TASK TO COMPLETE >> Go through the data below and return each line where the string "requests" appears.

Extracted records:
◇ ◇ ◇ ◇ ◇

(** * TrikHub server playground: the agent, its gateway client and its tools

    A shallow embedding of [examples/server-playground/agent]:
    - [trik_client.py]: the HTTP client of the trik gateway and the
      conversion of gateway tools to LangChain tools;
    - [tools.py]: the built-in tools and the [ToolLoader];
    - [agent.py]: the passthrough slot and the LangGraph workflow with its
      refund validation node.

    Python values are an inductive type, dicts are association lists in
    insertion order, and effectful code lives in a state-and-exception monad
    whose state holds what the Python code mutates or talks to: the
    transport, standard output, the [_session_id] attribute of every
    [TrikClient] instance and the module global of [agent.py]. *)

From Stdlib Require Import String Ascii List ZArith Bool Arith Lia.
Import ListNotations.
Local Open Scope string_scope.
Local Open Scope list_scope.

Set Implicit Arguments.
Set Warnings "-register-all".

(** ** Python values *)

(** What [response.json()] can return and what tool arguments can hold.
    JSON numbers are kept as integers: the code never computes with them. *)
Inductive pyval : Type :=
| VNone
| VBool (b : bool)
| VInt (z : Z)
| VStr (s : string)
| VList (l : list pyval)
| VDict (d : list (string * pyval)).

Definition dict := list (string * pyval).

Definition str_empty (s : string) : bool :=
  match s with EmptyString => true | String _ _ => false end.

(** Truth value testing: [if v:], [not v], [a or b]. *)
Definition truthy (v : pyval) : bool :=
  match v with
  | VNone => false
  | VBool b => b
  | VInt z => negb (Z.eqb z 0)
  | VStr s => negb (str_empty s)
  | VList l => match l with [] => false | _ :: _ => true end
  | VDict d => match d with [] => false | _ :: _ => true end
  end.

(** [a or b] *)
Definition py_or (a b : pyval) : pyval := if truthy a then a else b.

(** [v is not None] *)
Definition is_not_None (v : pyval) : bool :=
  match v with VNone => false | _ => true end.

(** [v == s] for a string literal [s]: a [str] only equals a [str]. *)
Definition eq_str (v : pyval) (s : string) : bool :=
  match v with VStr t => String.eqb t s | _ => false end.

(** [type(v).__name__] *)
Definition type_name (v : pyval) : string :=
  match v with
  | VNone => "NoneType"
  | VBool _ => "bool"
  | VInt _ => "int"
  | VStr _ => "str"
  | VList _ => "list"
  | VDict _ => "dict"
  end.

(** ** Dicts: association lists in insertion order, keys unique *)

Section Dict.
Variable V : Type.

Fixpoint dict_get (d : list (string * V)) (k : string) : option V :=
  match d with
  | [] => None
  | (k', v) :: rest => if String.eqb k' k then Some v else dict_get rest k
  end.

(** [d[k] = v]: an existing key keeps its position, a new key goes last. *)
Fixpoint dict_set (d : list (string * V)) (k : string) (v : V)
  : list (string * V) :=
  match d with
  | [] => [(k, v)]
  | (k', v') :: rest =>
      if String.eqb k' k then (k', v) :: rest
      else (k', v') :: dict_set rest k v
  end.

(** [d.get(k, default)] *)
Definition dict_get_default (d : list (string * V)) (k : string) (default : V) : V :=
  match dict_get d k with Some v => v | None => default end.
End Dict.

(** ** Strings *)

Definition colon : ascii := ":"%char.
Definition underscore : ascii := "_"%char.
Definition slash : ascii := "/"%char.
Definition dquote : string := String (ascii_of_nat 34) EmptyString.
Definition squote : string := "'".
Definition newline : string := String (ascii_of_nat 10) EmptyString.

(** [s.replace(old, new)] for one-character [old] and [new]. *)
Fixpoint replace_char (old new : ascii) (s : string) : string :=
  match s with
  | EmptyString => EmptyString
  | String c rest =>
      String (if Ascii.eqb c old then new else c) (replace_char old new rest)
  end.

(** [s.rstrip(c)]: drops the run of [c] that ends [s]. *)
Fixpoint rstrip_char (c : ascii) (s : string) : string :=
  match s with
  | EmptyString => EmptyString
  | String a rest =>
      match rstrip_char c rest with
      | EmptyString => if Ascii.eqb a c then EmptyString else String a EmptyString
      | r => String a r
      end
  end.

(** [sub in s] *)
Fixpoint contains (sub s : string) : bool :=
  String.prefix sub s ||
  match s with
  | EmptyString => false
  | String _ rest => contains sub rest
  end.

(** The characters of a string, as Python iterates them. *)
Fixpoint chars (s : string) : list string :=
  match s with
  | EmptyString => []
  | String c rest => String c EmptyString :: chars rest
  end.

(** ** Exceptions and the monad *)

Inductive exn_class : Type :=
| ConnectionError      (* requests: the endpoint cannot be reached *)
| HTTPError            (* requests: raise_for_status *)
| JSONDecodeError      (* requests: response.json() *)
| KeyError
| IndexError
| AttributeError
| TypeError
| ValueError
| ValidationError      (* pydantic *)
| NameError            (* pydantic: a name that cannot be a field *)
| GraphRecursionError  (* langgraph *)
| OtherError.          (* any other subclass of Exception *)

(** An exception object; [exn_msg] is what [str(e)] gives. *)
Record exn : Type := Exn { exn_cls : exn_class; exn_msg : string }.

Inductive result (A : Type) : Type :=
| Ok (a : A)
| Raise (e : exn).
Arguments Ok {A} a.
Arguments Raise {A} e.

(** A computation over a mutable state [S]: it returns or raises, and the
    state it leaves behind is kept in both cases, as in Python. *)
Definition M (S A : Type) : Type := S -> result A * S.

Definition ret {S A} (a : A) : M S A := fun s => (Ok a, s).

Definition raise {S A} (c : exn_class) (msg : string) : M S A :=
  fun s => (Raise (Exn c msg), s).

Definition bind {S A B} (m : M S A) (k : A -> M S B) : M S B :=
  fun s =>
    match m s with
    | (Ok a, s') => k a s'
    | (Raise e, s') => (Raise e, s')
    end.

(** [try: body  except Exception as e: handler(e)] *)
Definition try_except {S A} (body : M S A) (handler : exn -> M S A) : M S A :=
  fun s =>
    match body s with
    | (Ok a, s') => (Ok a, s')
    | (Raise e, s') => handler e s'
    end.

Definition gets {S A} (f : S -> A) : M S A := fun s => (Ok (f s), s).
Definition modify {S} (f : S -> S) : M S unit := fun s => (Ok tt, f s).

(** A result that was computed without the state. *)
Definition lift_result {S A} (r : result A) : M S A := fun s => (r, s).

(** Runs a computation on the second component of a pair of states. *)
Definition lift_snd {S1 S2 A} (m : M S2 A) : M (S1 * S2) A :=
  fun s =>
    match m (snd s) with
    | (r, s2) => (r, (fst s, s2))
    end.

Declare Scope py_scope.
Delimit Scope py_scope with py.
Notation "x <- c1 ;; c2" := (bind c1 (fun x => c2))
  (at level 61, c1 at next level, right associativity) : py_scope.
Notation "c1 ;; c2" := (bind c1 (fun _ => c2))
  (at level 61, right associativity) : py_scope.
Local Open Scope py_scope.

(** [for x in xs: ys.append(f(x))] *)
Fixpoint for_each {S A B} (f : A -> M S B) (xs : list A) : M S (list B) :=
  match xs with
  | [] => ret []
  | x :: rest =>
      y <- f x ;;
      ys <- for_each f rest ;;
      ret (y :: ys)
  end.

(** ** Operations of Python values that can raise *)

Section PyOps.
Variable S : Type.

(** [v.get(k, default)]: only a dict has [get]. *)
Definition py_get (v : pyval) (k : string) (default : pyval) : M S pyval :=
  match v with
  | VDict d => ret (dict_get_default d k default)
  | _ => raise AttributeError
           (squote ++ type_name v ++ "' object has no attribute 'get'")
  end.

(** [v[k]] for a string key [k]. *)
Definition py_getitem (v : pyval) (k : string) : M S pyval :=
  match v with
  | VDict d =>
      match dict_get d k with
      | Some x => ret x
      | None => raise KeyError (squote ++ k ++ squote)
      end
  | VList _ => raise TypeError "list indices must be integers or slices, not str"
  | VStr _ => raise TypeError "string indices must be integers, not 'str'"
  | _ => raise TypeError
           (squote ++ type_name v ++ "' object is not subscriptable")
  end.

(** [v.items()] *)
Definition py_items (v : pyval) : M S (list (string * pyval)) :=
  match v with
  | VDict d => ret d
  | _ => raise AttributeError
           (squote ++ type_name v ++ "' object has no attribute 'items'")
  end.

(** [for x in v]: the elements of a list, the keys of a dict, the
    characters of a string. *)
Definition py_iter (v : pyval) : M S (list pyval) :=
  match v with
  | VList l => ret l
  | VDict d => ret (map (fun kv => VStr (fst kv)) d)
  | VStr s => ret (map VStr (chars s))
  | _ => raise TypeError
           (squote ++ type_name v ++ "' object is not iterable")
  end.

(** Lists and dicts are unhashable. *)
Definition hashable (v : pyval) : bool :=
  match v with VList _ | VDict _ => false | _ => true end.

(** [set(v)], kept as the list of its members. *)
Definition py_set (v : pyval) : M S (list pyval) :=
  xs <- py_iter v ;;
  if forallb hashable xs then ret xs
  else raise TypeError "unhashable type".

(** [k in s] for a string [k] and a set [s]. *)
Definition str_in (k : string) (s : list pyval) : bool :=
  existsb (fun v => eq_str v k) s.
End PyOps.

(** ** The world outside the interpreter *)

Inductive http_method : Type := GET | POST.

(** A request as [requests.Session] sends it. *)
Record request : Type := Request {
  rq_method : http_method;
  rq_url : string;
  rq_headers : list (string * string);
  rq_json : option pyval
}.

◇ ◇ ◇ ◇ ◇

SOLUTION TO THE EXERCISE >>
| ConnectionError      (* requests: the endpoint cannot be reached *)
| HTTPError            (* requests: raise_for_status *)
| JSONDecodeError      (* requests: response.json() *)
(** A request as [requests.Session] sends it. *)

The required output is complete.